To treat a blood clot you will be given anticoagulant, such as warfarin or heparin. If a ‘normal’ person develops a clot they’d typically be on warfarin for around 6 months. If I develop a clot, that’s it, I’m on the warfarin train for life. Once your blood clot is treated, you don’t always walk away with a clean bill of health. Sometimes the clots leave irreversible damage such as lung scaring. Take my father for example, he has APS as his primary illness and has suffered 3 pulmonary embolisms. He has been left with asthmatic type symptoms and uses an inhaler, certain things can trigger him to wheeze and cough.
In case you thought this illness just caused blood clots, it doesn’t. Sufferers are also at risk of heart attacks, strokes and women are at risk of reoccurring miscarriages. Although with the correct treatment during pregnancy women can have a successful pregnancy, it’s estimated 80% of women following a treatment plan will have a successful pregnancy. Despite that fact, I can’t help but wonder how much heartbreak some women will have gone through before having a successful one.
I was and still am incredibly lucky to have a great consultant. He is also my fathers consultant so with symptoms, blood results and family history I was diagnosed very quickly. For other people, it’s not straight forward and getting a diagnosis of APS can be a battle, it’s a poorly understood disease and due to its nature of symptoms can be mistaken for multiple sclerosis. The symptoms of APS are also similar to Lupus. I’m going to use my father and I as an example here. Lupus is my primary illness and APS is my secondary illness. APS is my fathers primary illness and Lupus is his secondary illness. However, we show almost identical symptoms.
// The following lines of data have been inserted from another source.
Lemma NodeGetVolumeStats_response_only_if_witness :
  ∃ st_mode device_for_vol,
    checks_pass Sample.host Sample.get_device Sample.get_vol_device
      {| stats_volume_id := "vol-2"; volume_path := "/mnt/raw" |}
      st_mode device_for_vol
    ∧ if S_ISDIR st_mode
      then is_Some (os_statvfs Sample.host "/mnt/raw")
      else ∃ text, read_file Sample.host (size_attribute device_for_vol)
                   = Some text
                   ∧ is_Some (Sample.sample_int text).
Proof.
  apply (NodeGetVolumeStats_response_only_if Sample.host Sample.get_device
           Sample.get_vol_device Sample.sample_int
           {| stats_volume_id := "vol-2"; volume_path := "/mnt/raw" |}
           {| usage := [ {| unit := BYTES; total := 1073741824;
                            used := None; available := None |} ] |}).
  vm_compute. reflexivity.
Defined.

(** X17.  Past the path and device checks nothing is caught: statistics
    that cannot be read for a directory leave the handler as [OSError],
    and a size attribute that does not hold an integer leaves it as
    [ValueError]. *)
Theorem NodeGetVolumeStats_uncaught (host : Host)
    (_get_device : string -> option string)
    (_get_vol_device : string -> option string * option string)
    (py_int : string -> option Z) (request : StatsRequest)
    (st_mode : Z) (device_for_vol : string) :
  checks_pass host _get_device _get_vol_device request st_mode device_for_vol →
  let result :=
    NodeGetVolumeStats host _get_device _get_vol_device py_int request in
  (S_ISDIR st_mode = true →
   os_statvfs host (volume_path request) = None →
   result = Raise OSError)
  ∧ (S_ISDIR st_mode = false →
     ∀ text, read_file host (size_attribute device_for_vol) = Some text →
             py_int text = None →
             result = Raise ValueError).
Proof.
  intros Hchecks result. subst result.
  rewrite (stats_after_checks _ _ _ _ _ _ _ Hchecks). split.
  - intros -> ->. reflexivity.
  - intros -> text Hread Hint. unfold size_attribute in Hread.
    rewrite Hread. simpl. rewrite Hint. reflexivity.
Qed.

Lemma NodeGetVolumeStats_uncaught_witness :
  NodeGetVolumeStats Sample2.host_broken Sample.get_device
    Sample.get_vol_device Sample.sample_int
    {| stats_volume_id := "vol-1"; volume_path := "/mnt/data" |}
  = Raise OSError
  ∧ NodeGetVolumeStats Sample2.host_broken Sample.get_device
      Sample.get_vol_device Sample.sample_int
      {| stats_volume_id := "vol-2"; volume_path := "/mnt/raw" |}
    = Raise ValueError.
Proof.
  split.
  - refine (proj1 (NodeGetVolumeStats_uncaught Sample2.host_broken
              Sample.get_device Sample.get_vol_device Sample.sample_int
              {| stats_volume_id := "vol-1"; volume_path := "/mnt/data" |}
              0x41ED "/dev/sda" _) _ _).
    + split_and!; [reflexivity| |reflexivity]. intros H. discriminate H.
    + reflexivity.
    + reflexivity.
  - refine (proj2 (NodeGetVolumeStats_uncaught Sample2.host_broken
              Sample.get_device Sample.get_vol_device Sample.sample_int
              {| stats_volume_id := "vol-2"; volume_path := "/mnt/raw" |}
              0x61B0 "/dev/sdb" _) _ "unknown" _ _).
    + split_and!; [reflexivity| |reflexivity]. intros H. discriminate H.
    + reflexivity.
    + reflexivity.
    + vm_compute. reflexivity.
Defined.

(** X18.  For a directory the block subsystem is never consulted: hosts
    that agree on the stat of the path and on its filesystem statistics
    give the same outcome, whatever their size attributes hold and
    however integers are read. *)
Theorem NodeGetVolumeStats_directory_ignores_sysfs (host other : Host)
    (_get_device : string -> option string)
    (_get_vol_device : string -> option string * option string)
    (py_int py_int' : string -> option Z) (request : StatsRequest)
    (st_mode : Z) :
  os_stat host (volume_path request) = inr st_mode →
  S_ISDIR st_mode = true →
  os_stat other (volume_path request) = inr st_mode →
  os_statvfs other (volume_path request)
  = os_statvfs host (volume_path request) →
  NodeGetVolumeStats other _get_device _get_vol_device py_int' request
  = NodeGetVolumeStats host _get_device _get_vol_device py_int request.
Proof.
  intros Hstat Hdir Hstat' Hvfs. unfold NodeGetVolumeStats.
  rewrite Hstat, Hstat', Hvfs. simpl.
  destruct (_get_vol_device (stats_volume_id request)) as [dev bind].
  destruct (_ || _); [reflexivity|]. rewrite Hdir. reflexivity.
Qed.

Lemma NodeGetVolumeStats_directory_ignores_sysfs_witness :
  NodeGetVolumeStats
    {| os_stat := os_stat Sample.host; os_statvfs := os_statvfs Sample.host;
       read_file := fun _ => None |}
    Sample.get_device Sample.get_vol_device (fun _ => None)
    {| stats_volume_id := "vol-1"; volume_path := "/mnt/data" |}
  = NodeGetVolumeStats Sample.host Sample.get_device Sample.get_vol_device
      Sample.sample_int
      {| stats_volume_id := "vol-1"; volume_path := "/mnt/data" |}.
Proof.
  apply (NodeGetVolumeStats_directory_ignores_sysfs Sample.host
           {| os_stat := os_stat Sample.host;
              os_statvfs := os_statvfs Sample.host;
              read_file := fun _ => None |}
           Sample.get_device Sample.get_vol_device Sample.sample_int
           (fun _ => None)
           {| stats_volume_id := "vol-1"; volume_path := "/mnt/data" |} 0x41ED);
    reflexivity.
Defined.

(** X19.  For a raw volume the size is read by the last component of the
    device path alone: for a device [dir/name], with a non-empty [name]
    free of slashes, the file read is [/sys/class/block/name/size], and
    the total reported is 512 times the integer it holds. *)
Theorem NodeGetVolumeStats_block_device_name (host : Host)
    (_get_device : string -> option string)
    (_get_vol_device : string -> option string * option string)
    (py_int : string -> option Z) (request : StatsRequest)
    (st_mode : Z) (dir name text : string) (blocks : Z) :
  checks_pass host _get_device _get_vol_device request st_mode
    (dir +:+ "/" +:+ name) →
  S_ISDIR st_mode = false →
  has_sep name = false →
  name ≠ "" →
  read_file host ("/sys/class/block/" +:+ name +:+ "/size") = Some text →
  py_int text = Some blocks →
  NodeGetVolumeStats host _get_device _get_vol_device py_int request
  = Return {| usage := [ {| unit := BYTES; total := 512 * blocks;
                            used := None; available := None |} ] |}.
Proof.
  intros Hchecks Hdir Hname Hne Hread Hint.
  apply (stats_block _ _ _ _ _ _ _ text _ Hchecks Hdir); [|exact Hint].
  pose proof (size_attribute_last_component dir name Hname) as Hattr.
  apply String.eqb_neq in Hne. rewrite Hne in Hattr.
  unfold size_attribute in Hattr. rewrite Hattr. exact Hread.
Qed.

Lemma NodeGetVolumeStats_block_device_name_witness :
  NodeGetVolumeStats Sample.host Sample.get_device Sample.get_vol_device
    Sample.sample_int {| stats_volume_id := "vol-2"; volume_path := "/mnt/raw" |}
  = Return {| usage := [ {| unit := BYTES; total := 512 * 2097152;
                            used := None; available := None |} ] |}.
Proof.
  apply (NodeGetVolumeStats_block_device_name Sample.host Sample.get_device
           Sample.get_vol_device Sample.sample_int
           {| stats_volume_id := "vol-2"; volume_path := "/mnt/raw" |}
           0x61B0 "/dev" "sdb" ("2097152" +:+ String "010"%char "") 2097152).
  - split_and!; [reflexivity| |reflexivity]. intros H. discriminate H.
  - reflexivity.
  - reflexivity.
  - intros H. discriminate H.
  - reflexivity.
  - vm_compute. reflexivity.
Defined.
There is blood tests designed to show abnormal antiphospholipid antibodies that increase the risk of blood clots. These blood tests are:
- Anticardiolipin antibodies (aCL)
- Lupus anticoagulant (LA)
- Anti-beta2-glycoprotein-1 (anti-B2GP1)
In order to receive a diagnosis you must have two abnormal blood test results but the tests must have a 12 week gap.
The treatment I’m currently on is simple, one Aspirin a day to keep the clots away! I hope it stays that way too. This so far has been my hardest blog post to write. I’ve been flicking from website to website to ensure the information I’m giving is correct. Like stated above, this is the one illness that terrifies me. Growing up I’ve seen my dad have horrific nose bleeds, sometimes we’ve even had to put a plastic bag under him to catch the blood that is the consistency of water. I’ve seen the toilet and sink covered in his blood from bleeds, and I’ve seen him in hospital countless times. One time, his INR was so low that the anticoagulants sent his blood the other way (too thin) and he was rushed into hospital with internal bleeding. He battles to keep his INR at a stable level, when his blood is too thick he takes painful heparin injections. That is the reality of APS and why I keep this illness in the back of my mind. I hope I never have to come face to face with it.
Thank you for reading, I hope it gives you more of an understanding of the horrible disease that is Antiphospholipid Syndrome.